Head and neck cancer patients have multiple risk factors for liver disease. However, little is known about the incidence of liver disease or the safety of surgery in these patients. We conducted a retrospective cohort study using the American College of Surgeons National Surgical Quality Improvement Program from 2005 to 2013. We identified patients undergoing head and neck surgery and excluded them if preoperative laboratory data were missing. Patients were classified as having liver disease if their preoperative aspartate aminotransferase-to-platelet ratio index was ≥ 0.7, and as having advanced liver disease if their Model for End-Stage Liver Disease-Sodium score was ≥ 10. We compared the rate of postoperative complications using multivariable logistic regression.
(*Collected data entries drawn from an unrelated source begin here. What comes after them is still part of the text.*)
Lemma inserts_safe b id cp vs s : -1 <= b -> allocated b cp s ->
  safe (rows_le b) (for_each vs (insert_mailbox (W := W) id cp)) anything s.
Proof.
  intros Hb. revert s. induction vs as [|v vs IH]; intros s Ha; [done|]. cbn [for_each]. apply safe_then. unfold insert_mailbox.
  apply safe_query; [done|]. intros s' Hs. pose proof (allocated_later _ _ _ _ Hs Ha) as Ha'.
  destruct (negb _); [by split|]. case_bool_decide as Hd; [by split|]. cbn [fst snd].
  assert (Hr : rows_le b s' (set_rows (fun l => l ++ [mkMailboxRow id v cp]) s')).
  { destruct Ha' as [Ho Hcp]. split_and!.
    - exists [mkMailboxRow id v cp]. split; [done|]. apply Forall_singleton. cbn. lia.
    - intros _. split; [|cbn; lia]. destruct Ho as (H1 & H2 & H3 & H4). refine (conj H1 (conj H2 (conj _ _))); cbn.
      + apply Forall_app. split; [done|]. apply Forall_singleton. cbn. lia.
      + rewrite fmap_app. apply NoDup_app. split_and!; [done| |apply NoDup_singleton].
        intros x Hx Hx'%list_elem_of_singleton. by subst x.
    - intros _. by eapply streams_ok_rows. }
  split; [done|]. apply IH. by eapply allocated_later.
Qed.

Lemma query_checkpoint_safe b s : mailboxes_ok s -> b <= top (mb_checkpoints s) ->
  safe (rows_le b) (query_checkpoint (W := W)) (fun o s' => match o with Ok cp => allocated b cp s' | _ => True end) s.
Proof.
  intros Ho Hb. apply safe_query; [done|]. intros s' (Hn & Ho' & _). destruct (Ho' Ho) as [Hok Htop]. clear Hn Ho'.
  destruct (next_checkpoint _ _) as [[cp c]|] eqn:Hc; [|by split]. cbn [fst snd].
  pose proof Hok as (Hclock & Hcps & Hrows & Hnd). apply next_checkpoint_increases in Hc as (Hc1 & -> & Hlt); [|done..].
  assert (Hok' : mailboxes_ok (set_checkpoints c s')).
  { refine (conj Hclock (conj Hc1 (conj _ Hnd))). eapply Forall_impl; [exact Hrows|]. cbn. lia. }
  split; [|split; [done|cbn; lia]]. split_and!; [exists []; by rewrite app_nil_r|intros _; split; [done|cbn; lia]|done].
Qed.

Lemma posts_safe b r s : -1 <= b -> mailboxes_ok s -> b <= top (mb_checkpoints s) -> safe (rows_le b) (handle r) anything s.
Proof.
  intros Hb1 Ho Hb. destruct (is_post r) eqn:Hr; [|apply (only_safe quiet_le); [apply quiet_rows_le|by apply handle_quiet]].
  destruct r as [vs id| | | |]; try done. cbn [handle_mailbox]. apply safe_then. eapply safe_weaken with (P := anything); [by intros [[]|e|]|].
  unfold post_vtxos_mailbox. apply safe_arg. intros [|v rest] _; [done|]. apply safe_arg. intros r _. cbv zeta.
  destruct (negb _); [done|]. apply safe_local. intros mid _. apply safe_then.
  eapply safe_weaken with (P := anything).
  { intros [stored|e|] s' _; [|done..]. apply safe_arg. intros cp _. apply (only_safe quiet_le); [apply quiet_rows_le|apply notify_quiet]. }
  cbn [store_vtxos_in_mailbox]. apply safe_then. eapply safe_weaken; [|by apply query_checkpoint_safe].
  intros [cp|e|] s' Ha; [|done..]. apply safe_then. eapply safe_weaken with (P := anything); [|by apply inserts_safe].
  intros [[]|e|] s'' _; [|done..]. by destruct (_ <? _).
Qed.

(** ** Histories *)
Notation Pool := (Pool Mailboxes SrvError MailboxRequest MailboxReply).
Notation step := (mailbox_step mailbox_key order_by_checkpoint).
Implicit Types p q : Pool.

(** What a server that started with empty tables can become. *)
Definition mailbox_reach q : Prop := exists now, 0 <= now < 2 ^ 43 /\ rtc step (pool_init (mailboxes_init now)) q.

Lemma mailbox_history b p q : -1 <= b -> rtc step p q -> mailboxes_ok (p_state p) -> b <= top (mb_checkpoints (p_state p)) ->
  (forall i r c, p_tasks p !! i = Some (r, c) -> safe (rows_le b) c anything (p_state p)) -> rows_le b (p_state p) (p_state q).
Proof.
  intros Hb1 Hpq Ho Hb Ht.
  apply (pool_safe (rows_le b) handle (mailbox_env order_by_checkpoint) (fun _ => anything)) with
    (I := fun s => mailboxes_ok s /\ b <= top (mb_checkpoints s)); [done| | | |done|done|by split].
  - intros s t H. by apply quiet_rows_le, env_quiet.
  - intros s t (_ & H & _) [Hs Hs']. destruct (H Hs). split; [done|lia].
  - intros r s [Hs Hs']. by apply posts_safe.
Qed.

Lemma reach_ok q : mailbox_reach q -> mailboxes_ok (p_state q) /\ streams_ok (p_state q) /\
  forall i r c, p_tasks q !! i = Some (r, c) -> is_post r = false -> only quiet_le c.
Proof.
  intros (now & Hnow & Hq). set (p := pool_init (mailboxes_init now)) in Hq.
  assert (Ho : mailboxes_ok (p_state p)) by (split; [done|split; [done|split; constructor]]).
  assert (H : rows_le (-1) (p_state p) (p_state q)) by (by apply mailbox_history).
  destruct H as (_ & H1 & H2). split_and!; [by apply H1|by apply H2|].
  apply (pool_only quiet_le handle (mailbox_env order_by_checkpoint) (fun r => is_post r = false) handle_quiet p q Hq).
  intros i r c Hi. cbn in Hi. by rewrite lookup_empty in Hi.
Qed.

(** ** Reading twice *)

(** The checkpoint a reader goes on from. *)
Definition next_cursor (c : Z) (messages : list (Z * list Vtxo)) : Z := List.last (fst <$> messages) c.

(** It lies after the start, and after nothing that is newer than the messages. *)
Lemma next_cursor_spec s id c : mailboxes_ok s -> 0 <= c < 2 ^ 63 -> let c' := next_cursor c (select id c s) in
  c <= c' < 2 ^ 63 /\ Forall (fun m => m.1 <= c') (select id c s) /\ rows_after id c' (mb_rows s) = [] /\
  (c' = c \/ c' <= top (mb_checkpoints s)).
Proof.
  intros Ho Hc. cbv zeta. destruct (select_mailbox_spec id c s (ok_u63 _ Ho)) as (Hf & Hs & Hb). rewrite (as_i64_id _ Hc) in Hf, Hb.
  set (first := select id c s) in *. set (c' := next_cursor c first).
  assert (Hmax : Forall (fun m => m.1 <= c') first) by (by apply (Forall_fmap fst (fun x => x <= _)), last_max).
  assert (Hc' : c' = c \/ exists e, e ∈ first /\ c' = e.1).
  { unfold c', next_cursor. destruct (decide (first = [])) as [->|Hne]; [by left|]. right.
    assert (He : fst <$> first <> []) by (by destruct first). pose proof (last_elem _ c He) as (e & He1 & He2)%list_elem_of_fmap. by exists e. }
  rewrite Forall_forall in Hb. assert (Hle : c <= c' < 2 ^ 63) by (destruct Hc' as [->|(e & He%Hb & ->)]; lia).
  split_and!; [lia..|done| |].
  - destruct (rows_after id c' (mb_rows s)) as [|r l] eqn:Hr; [done|exfalso].
    assert (Hin : r ∈ rows_after id c' (mb_rows s)) by (rewrite Hr; by left). apply list_elem_of_filter in Hin as [[Hid Hlt] Hin].
    assert (Hx : (mr_checkpoint r, mr_vtxo r) ∈ flat first).
    { rewrite Hf. apply list_elem_of_fmap. exists r. split; [done|]. apply list_elem_of_filter. split; [split; [done|lia]|done]. }
    apply list_elem_of_bind in Hx as (m & Hx & Hm). apply list_elem_of_fmap in Hx as (v & [= Hx _] & _).
    rewrite Forall_forall in Hmax. specialize (Hmax m Hm). cbn in Hmax. lia.
  - destruct Hc' as [->|(e & He & ->)]; [by left|right]. destruct (Hb e He) as [_ Hne]. destruct e as [cp [|v vs]]; [done|].
    assert (Hx : (cp, v) ∈ flat first) by (apply list_elem_of_bind; exists (cp, v :: vs); split; [by left|done]).
    rewrite Hf in Hx. apply list_elem_of_fmap in Hx as (r & [= -> ->] & [_ Hin]%list_elem_of_filter).
    destruct Ho as (_ & _ & Hrows & _). rewrite Forall_forall in Hrows. apply (Hrows r Hin).
Qed.

Lemma cells_ids (rows : list MailboxRow) : vtxo_id <$> (cells rows).*2 = mr_id <$> rows.
Proof. unfold cells, mr_id. by rewrite <- !list_fmap_compose. Qed.

(** Two reads give what one read would have given. *)
Lemma read_twice s t new id c : mailboxes_ok s -> mailboxes_ok t -> mb_rows t = mb_rows s ++ new ->
  Forall (fun r => top (mb_checkpoints s) < mr_checkpoint r) new -> 0 <= c < 2 ^ 63 ->
  let messages := select id c s ++ select id (next_cursor c (select id c s)) t in
  flat messages ≡ₚ cells (rows_after id c (mb_rows t)) /\ StronglySorted Z.lt (fst <$> messages) /\ NoDup (vtxo_id <$> (flat messages).*2).
Proof.
  intros Hs Ht Hrows Hnew Hc. cbv zeta. destruct (next_cursor_spec s id c Hs Hc) as (Hle & Hmax & Hold & Htop).
  set (c' := next_cursor c (select id c s)) in *. assert (Hc' : 0 <= c' < 2 ^ 63) by lia.
  destruct (select_mailbox_spec id c s (ok_u63 _ Hs)) as (Hf1 & Hs1 & _). rewrite (as_i64_id _ Hc) in Hf1.
  destruct (select_mailbox_spec id c' t (ok_u63 _ Ht)) as (Hf2 & Hs2 & Hb2). rewrite (as_i64_id _ Hc') in Hf2, Hb2.
  assert (Hp : flat (select id c s ++ select id c' t) ≡ₚ cells (rows_after id c (mb_rows t))).
  { rewrite flat_app, Hf1, Hf2, Hrows. unfold rows_after in *. rewrite !filter_app, !cells_app, Hold. cbn [cells fmap list_fmap app].
    apply Permutation_app_head. assert (Hx : filter (fun r => mr_mailbox r = id /\ c' < mr_checkpoint r) new = filter (fun r => mr_mailbox r = id /\ c < mr_checkpoint r) new); [|by rewrite Hx].
    clear -Hnew Hle Htop. induction Hnew as [|r new Hr _ IH]; [done|]. rewrite !filter_cons, IH.
    repeat case_decide; naive_solver lia. }
  split_and!; [done| |].
  - rewrite fmap_app. eapply sorted_app_lt; [done|by apply (Forall_fmap fst (fun x => x <= c'))|done|].
    apply (Forall_fmap fst (fun x => c' < x)). eapply Forall_impl; [exact Hb2|]. cbn. tauto.
  - rewrite Hp, cells_ids. destruct Ht as (_ & _ & _ & Hnd). eapply sublist_NoDup; [exact Hnd|]. apply fmap_sublist, sublist_filter.
Qed.

(** C22. A reader that goes on from the last checkpoint it got gets every VTXO of
    its mailbox exactly once and in the order of the checkpoints, whatever
    requests, streams and clocks do in between, as long as nothing was being
    posted at the time it read first. *)
Theorem mailbox_read_continues p q id c : mailbox_reach p -> rtc step p q -> 0 <= c < 2 ^ 63 ->
  (forall i r k, p_tasks p !! i = Some (r, k) -> is_post r = false) ->
  let messages := select id c (p_state p) ++ select id (next_cursor c (select id c (p_state p))) (p_state q) in
  flat messages ≡ₚ cells (rows_after id c (mb_rows (p_state q))) /\
  StronglySorted Z.lt (fst <$> messages) /\ NoDup (vtxo_id <$> (flat messages).*2).
Proof.
  intros Hp Hpq Hc Hquiet. destruct (reach_ok p Hp) as (Ho & _ & Htasks).
  set (b := top (mb_checkpoints (p_state p))). pose proof (top_bound _ (proj1 (proj2 Ho))) as Htop. fold b in Htop.
  assert (Hle : rows_le b (p_state p) (p_state q)).
  { apply mailbox_history; [lia|done|done|unfold b; lia|]. intros i r k Hi. apply (only_safe quiet_le); [apply quiet_rows_le|].
    eapply Htasks; [exact Hi|by eapply Hquiet]. }
  destruct Hle as ((new & Hnew & Hb) & Hoq & _). destruct (Hoq Ho) as [Hq _]. by eapply read_twice.
Qed.

(** A stream yields VTXOs of its mailbox in the order of their checkpoints, no
    message twice. *)
Theorem streams_in_order q k m : mailbox_reach q -> mb_streams (p_state q) !! k = Some m -> stream_ok (p_state q) m.
Proof. intros (_ & Hs & _)%reach_ok Hm. by apply (Hs k). Qed.

(** The first to subscribe to a mailbox is not sent what was posted before: the
    channel is made with the checkpoint 0, for which the loop waits again. *)
Theorem subscription_skips_history `{!WatchLaws W} (id : MailboxIdentifier) c s k fs s' : length id = 33%nat -> mb_manager s !! id = None ->
  run (subscribe_mailbox (W := W) id None c) empty_lock ∅ s = (Ok k, (fs, s')) ->
  exists m ch, mb_streams s' !! k = Some m /\ mb_manager s' !! id = Some ch /\ has_changed (ms_rx m) ch = true /\
    ms_reading (stream_wake ch m) = false /\ ms_out (stream_wake ch m) = [].
Proof.
  intros Hl Hn. unfold subscribe_mailbox, check_mailbox, identifier_from_slice. rewrite bool_decide_true by done.
  cbn -[fresh lookup insert]. rewrite Hn. cbn -[fresh lookup insert]. rewrite Hn. cbn -[fresh lookup insert]. intros [= <- _ <-]. cbn -[fresh lookup insert].
  do 2 eexists. split_and!; [by rewrite lookup_insert_eq|by rewrite lookup_insert_eq|by apply marked_changed|..];
    unfold stream_wake; cbn; destruct (borrow_and_update (mark_changed (ch_subscribe (channel 0)).1) (ch_subscribe (channel 0)).2) as [v rx] eqn:Hb; cbn; [|done].
  pose proof (value_borrow (mark_changed (ch_subscribe (channel 0)).1) (ch_subscribe (channel 0)).2) as Hv.
  rewrite Hb in Hv. cbn in Hv. rewrite value_subscribe, value_channel in Hv. rewrite Hv. apply negb_false_iff, Z.leb_le. lia.
Qed.
End Select.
Among 19,138 eligible patients, the incidence of any degree of liver disease was 6.8% for aerodigestive tract surgery and 3.3% for controls. The 30-day mortality rate after major head and neck surgery, which included composite resection; free tissue transfer; and total laryngectomy with advanced, mild, and no liver disease, was 14.6%, 3.0%, and 0.9%, respectively (P < 0.001). For nonmajor surgery, the mortality rate was 3.0%, 0.3%, and 0.3%, respectively (P < 0.001). On multivariable analysis, patients with advanced liver disease experienced a six-fold higher rate of 30-day mortality (odds ratio 6.1; 95% confidence interval, 2.9-12.8). There is a high risk to detect liver disease in patients undergoing head and neck surgery of the aerodigestive tract. Those with advanced liver disease are at high risk for perioperative mortality, and this risk should be judiciously considered in medical/surgical decision making and postoperative care. 2c. Laryngoscope, 127:102-109, 2017.